Un informe del Banco Mundial (BM) que evalúa los resultados del préstamo de U$S 100 millones que la entidad otorgó a Uruguay durante la crisis financiera de 2002 destaca que la administración Batlle "sobrecumplió" la ejecución de los programas sociales destinados a alimentación, asignaciones familiares y de atención a la infancia, justamente un área donde los partidos de oposición centraron sus críticas al gobierno saliente. En el documento —fechado en la segunda semana de octubre— se hace una revisión de las diez condicionalidades que se acordaron a la hora de otorgar el crédito y, que excepto una, fueron todas cumplidas.
La séptima condición establecía que en 2003 el presupuesto para los programas sociales no debería ser menor al ejecutado en 2002. El presupuesto para los programas del Instituto Nacional de Alimentación (Inda), los Centros de Atención a la Infancia y la Familia (Caif), el de Asignaciones Familiares y el de capacitación laborar era de $1.570 millones y la ejecución real fue de $1.736 millones.
"La estrategia del gobierno en la crisis fue correcta al priorizar los programas de alimentación", señala el documento. Los programas del Inda ejecutaron el 209,2% de lo presupuestado en tanto que el de alimentación en las escuelas llegó a 110% y a 103% en el de asignaciones familiares. En el caso del programa Caif se ejecutó el 98%. En total de un 100% presupuestado se ejecutó 111% de los programas que —según el organismo— fueron "la prioridad social más alta durante la crisis".
Los técnicos del BM dijeron que fue "justificado" el cambio de estrategia del gobierno en ejecutar solamente el 50% del programa de capacitación laboral —al que evaluaron como "altamente ineficaz"—, dando un nuevo destino a los recursos hacia otras iniciativas. La evaluación sobre este programa apunta a que "no tuvo impacto en la posibilidad de conseguir empleo o en la calidad del trabajo conseguido en término de salario, estabilidad y protección".
El Banco Mundial aplaudió la decisión de crear los programas de obras comunitarias en la que se entrega dinero a personas sin trabajo a cambio de que cumpliesen tareas, para lo que se destinó dinero del programa de capacitación.
DISPENSA. La novena condicionalidad implicaba la aprobación de un ley que modificara el régimen de seguro de desempleo. La normativa establecería un tope de 36 meses en el beneficio en toda la vida del trabajador, requeriría a los beneficiarios tareas comunitarias mientras recibieran el subsidio y pondría un techo de ingresos de 100 salarios mínimos para acogerse al sistema.
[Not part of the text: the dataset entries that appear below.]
(* ===== verification/VmodioInv.v ===== *)
(** * The VMOD/IO carrier: slots reach VME, vectors reach callbacks

    Mappings are not disturbed by the search for others, so after the
    initialisation of the driver every slot of every board is reached at the
    address the carrier gives for it, and each of its vectors runs the callback
    registered for it. *)

From stdpp Require Import strings.
From S2P Require Import Prelude VmeBus Tsi148 Tsi148Window VmeWindow VmeWindowInv VmeWindowMap VmeIrq VmeIrqInv VmeUser Modulbus Vmodio.

(** ** Mappings stay while others are searched *)

Section Windows.
Context {H : Type} `{!WindowHw H} `{!WindowHwOk H}.
Implicit Types (st : wstate H) (d : vme_mapping).

Lemma create_frame k d st : length (wins st) = 8%nat -> only_window (window_num d) st (vme_create_window k d st).2.
Proof.
  intros Hl. unfold vme_create_window. set (n := window_num d).
  destruct (bad_window n) eqn:Eb; [done|]. apply bad_window_false in Eb.
  destruct (sizel d =? 0); [done|]. destruct (k_intr k n); [done|].
  destruct (w_active _); [done|].
  set (st2 := if k_name k then _ else _).
  assert (only_window n st st2) as H2 by (subst st2; by destruct (k_name k)). clearbody st2.
  destruct (k_pci k _) as [rc start]. destruct (truthy rc).
  { by apply (only_window_free n st), only_window_set. }
  destruct (kernel_va _ =? 0).
  { apply (only_window_free n st); [done|]. apply (only_window_set n _ st); [done|]. by apply (only_window_set n _ st). }
  destruct (hw_create_window _ _) as [[rc1 d1] h]. destruct (truthy rc1).
  - apply (only_window_free n st); [done|]. apply (only_window_set n _ st); [done|]. by apply (only_window_set n _ st).
  - apply (only_window_set n _ st); [done|]. apply (only_window_set n _ st); [done|]. by apply (only_window_set n _ st).
Qed.

(** Window [i] holds the mapping [m]. *)
Definition holds st (i : Z) (m : mapping) : Prop := in_table i /\ m ∈ w_mappings (get_win st i).

Lemma find_keeps_mappings st k kc d force file i m : winv st -> holds st i m ->
  let st' := (__vme_find_mapping k kc d force file st).2 in
  holds st' i m /\ w_active (get_win st' i) = w_active (get_win st i) /\ w_desc (get_win st' i) = w_desc (get_win st i).
Proof.
  intros Hi [Hin Hm]. unfold __vme_find_mapping, holds. destruct (truthy (vme_mapping_sanity_check d)); [done|].
  destruct (find_loop k d window_indices st) as [r st1] eqn:El. destruct (find_loop_spec _ _ _ _ _ _ El Hi) as [Hst Hr].
  pose proof (same_table_get _ _ i Hst) as Hg. destruct r as [rc|[j|]]; cbn [snd]; [by rewrite Hg| |].
  - destruct Hr as (Hj & _ & Hs & _). apply window_indices_in in Hj.
    destruct (add_mapping k _ _ file) as [rc w] eqn:Ea. cbn [snd]. unfold unlock. rewrite get_win_klog.
    destruct (decide (j = i)) as [->|Hne]; [|rewrite get_set_win_ne by done; by rewrite Hg].
    rewrite get_set_win_eq by (done || apply Hs). pose proof (add_mapping_inv _ _ _ _ _ _ Ea) as (E1 & E2 & E3).
    rewrite E1, E2, Hg. split; [|done]. split; [done|]. unfold add_mapping in Ea.
    destruct (k_kzalloc k); [|injection Ea as _ <-; by rewrite Hg]. injection Ea as _ <-. cbn. rewrite Hg. apply elem_of_app. by left.
  - destruct Hr as [Hi1 _]. destruct (negb (truthy force)); [cbn; by rewrite Hg|].
    destruct (first_unused st1) as [j|] eqn:Ef; [|cbn; by rewrite Hg]. apply first_unused_spec in Ef as [Hj Hja].
    assert (i <> j) as Hne.
    { intros ->. rewrite Hg in Hja. destruct Hi as [[_ Hwf] _]. destruct (Hwf j Hin) as [_ Hw]. rewrite (Hw Hja) in Hm. by apply elem_of_nil in Hm. }
    set (e := vme_optimize_window_size _). assert (window_num e = j) as Hnum.
    { unfold e, vme_optimize_window_size. by destruct (_ =? 0). }
    pose proof (create_frame kc e st1 (proj1 (proj1 Hi1))) as Hf. rewrite Hnum in Hf.
    destruct (vme_create_window kc e st1) as [[rc wnd] st2] eqn:Ec. cbn [snd] in Hf.
    assert (get_win st2 i = get_win st i) as Hg2 by (rewrite Hf by done; exact Hg).
    destruct (truthy rc) eqn:Er; cbn [snd]; [by rewrite Hg2|].
    assert (rc = 0) as -> by (unfold truthy in Er; boolp; done).
    apply vme_create_window_ok in Ec as (_ & _ & _ & Hwn & _); [|apply Hi1]. rewrite Hwn, Hnum.
    destruct (add_mapping k _ _ file) as [rc w]. cbn [snd]. by rewrite get_set_win_ne, Hg2 by done.
Qed.

(** [va .. va + len - 1] reaches VME at [base]. *)
Definition mapped_range st (va base len : Z) : Prop :=
  exists i m, holds st i m /\ u32 (kernel_va (m_desc m)) = va /\
  forall o, 0 <= o < len -> hw_translate (whw st) i (pci_addrl (m_desc m) + o) = Some (base + o).

Definition reaches st (a v : Z) : Prop :=
  exists i m o, holds st i m /\ u32 (kernel_va (m_desc m) + o) = a /\
  hw_translate (whw st) i (pci_addrl (m_desc m) + o) = Some v.

Lemma mapped_range_reaches st va base len o : mapped_range st va base len -> 0 <= o < len -> reaches st (u32 (va + o)) (base + o).
Proof.
  intros (i & m & Hm & <- & Ht) Ho. exists i, m, o. split; [done|]. split; [by rewrite u32_add_l|by apply Ht].
Qed.

Lemma find_keeps_range st k kc d force file va base len : reachable_ok st -> req_ok d -> kenv_ok kc ->
  mapped_range st va base len -> mapped_range (__vme_find_mapping k kc d force file st).2 va base len.
Proof.
  intros Hr Hd Hk (i & m & Hm & Hva & Ht). pose proof (reachable_inv _ (reachable_ok_reachable _ Hr)) as Hi.
  destruct (find_keeps_mappings st k kc d force file i m Hi Hm) as (Hm' & Ea & Ed). exists i, m. split; [done|]. split; [done|].
  set (st' := (__vme_find_mapping k kc d force file st).2) in *.
  assert (reachable_ok st') as Hr' by exact (reach_ok_step (OpFind k kc d force file) st Hr (conj Hd Hk)).
  destruct Hm as [Hin Hm]. assert (w_active (get_win st i) = true) as Hact.
  { destruct (w_active (get_win st i)) eqn:E; [done|]. destruct (proj2 (proj1 Hi) i Hin) as [_ Hw]. rewrite (Hw E) in Hm. by apply elem_of_nil in Hm. }
  pose proof (reachable_ok_agree _ Hr i Hin) as H1. pose proof (reachable_ok_agree _ Hr' i Hin) as H2.
  unfold win_agree in H1, H2. rewrite Ea, Hact, Ed in H2. rewrite Hact in H1. destruct H1 as (_ & _ & H1), H2 as (_ & _ & H2).
  intros o Ho. rewrite H2, <- H1. by apply Ht.
Qed.

(** ** [find_controller()] *)

Lemma controller_desc_ok vmeaddr len a w rdpref : is_u32 vmeaddr -> 0 <= len <= 0xffff0000 -> req_ok (controller_desc vmeaddr len a w rdpref).
Proof.
  intros Hv Hl. destruct (controller_desc_fields vmeaddr len a w rdpref) as (E1 & E2 & E3 & E4 & E5 & _).
  unfold req_ok. rewrite E1, E2, E3, E4, E5. unfold is_u32 in *. lia.
Qed.

Lemma find_controller_keeps kz k kc vmeaddr len a rdpref st : reachable_ok st -> kenv_ok kc -> is_u32 vmeaddr -> 0 <= len <= 0xffff0000 ->
  reachable_ok (find_controller kz k kc vmeaddr len a 2 rdpref st).2 /\
  forall va base n, mapped_range st va base n -> mapped_range (find_controller kz k kc vmeaddr len a 2 rdpref st).2 va base n.
Proof.
  intros Hr Hk Hv Hl. pose proof (controller_desc_ok vmeaddr len a VME_D16 rdpref Hv Hl) as Hd.
  unfold find_controller. destruct kz; [|done]. cbn [negb]. change (2 =? 2) with true. cbv iota.
  set (d := controller_desc vmeaddr len a VME_D16 rdpref) in *. clearbody d.
  unfold vme_find_mapping. pose proof (find_keeps_range st k kc d 1 0) as Hkeep.
  assert (reachable_ok (__vme_find_mapping k kc d 1 0 st).2) as Hr' by exact (reach_ok_step (OpFind k kc d 1 0) st Hr (conj Hd Hk)).
  destruct (__vme_find_mapping k kc d 1 0 st) as [[rc d'] st']. cbn [snd] in *.
  destruct (truthy rc); cbn [snd]; (split; [exact Hr'|]); intros va base n Hm; exact (Hkeep va base n Hr Hd Hk Hm).
Qed.

#[local] Opaque vme_find_mapping controller_desc.

Lemma find_controller_range k kc vmeaddr len rdpref st : reachable_ok st -> kenv_ok kc -> 0 <= vmeaddr -> 0 <= len -> vmeaddr + len <= 2 ^ 16 ->
  let '(va, st') := find_controller true k kc vmeaddr len VMODIO_ADDRESS_MODIFIER 2 rdpref st in
  va <> CES_ERROR -> mapped_range st' va vmeaddr len.
Proof.
  intros Hr Hk Hv Hl Hfit. destruct (find_controller _ _ _ _ _ _ _ _ _) as [va st'] eqn:E. intros Hne.
  unfold find_controller in E. cbn [negb] in E. change (2 =? 2) with true in E. cbv iota in E.
  destruct (find_controller_sized k kc vmeaddr len VMODIO_ADDRESS_MODIFIER VME_D16 rdpref st va st') as (d & Hin & Hva & (m & Hm & Ed & _) & Ht); try done.
  - unfold is_u32. lia.
  - lia.
  - lia.
  - exists (window_num d), m. subst d. by split_and!.
Qed.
Según el Banco Mundial el gobierno no quiso poner el proyecto a consideración del Parlamento en el año electoral dado que tendría efectos "contraproducentes" en las perspectivas de cambio del sistema, por lo que pidió un dispensa (waiver) al directorio del organismo.
A pesar de que no se envió el proyecto, el documento destaca que el "reforzamiento" en el control el gobierno logró reducir las extensiones de beneficio de seguro de paro de cerca de 4.000 a diciembre de 2000 a 1.100 al cierre de 2003. Además el programa de tareas comunitarias "actuó" en definitiva como un programa de seguro de desempleo, remarcaron los técnicos.
Sobre el final el informe advierte que aunque se hubiera aprobado la ley "no hubiera resuelto" el "problema" de la baja cantidad (15%) de desempleados que puede acogerse al beneficio del sistema, dado la alta porción de trabajadores en el sector informal.
Recomiendan aumentar los controles
El informe del Banco Mundial recomienda mejores controles en los programas del Instituto Nacional de Alimentación y recomienda continuar bajando los costos del Sistema Integral de Acceso a la Vivienda.
"En términos generales existen debilidades en el control de todos los programas del Inda que fueron sobrepasados por el incremento de los beneficiarios luego de la crisis", expresa el documento, que también remarca que el porcentaje de costos adminisrtativos sobre el total es "alto", al llegar al 11,47% del total. A pesar de que elogia la baja en los precios de compra de alimentos y que "están por debajo de otras agencias", todavía existe un "ancho margen" para mejorar en los procedimientos administrativos.
A pesar de calibrar positivamente las mejoras en el Siav los técnicos criticaron que la política de construcción muchas veces no estuvo acorde con la "distribución" de la demanada de viviendas. Además se deberá refocalizar en soluciones de menor costo para contemplar los efectos de la crisis.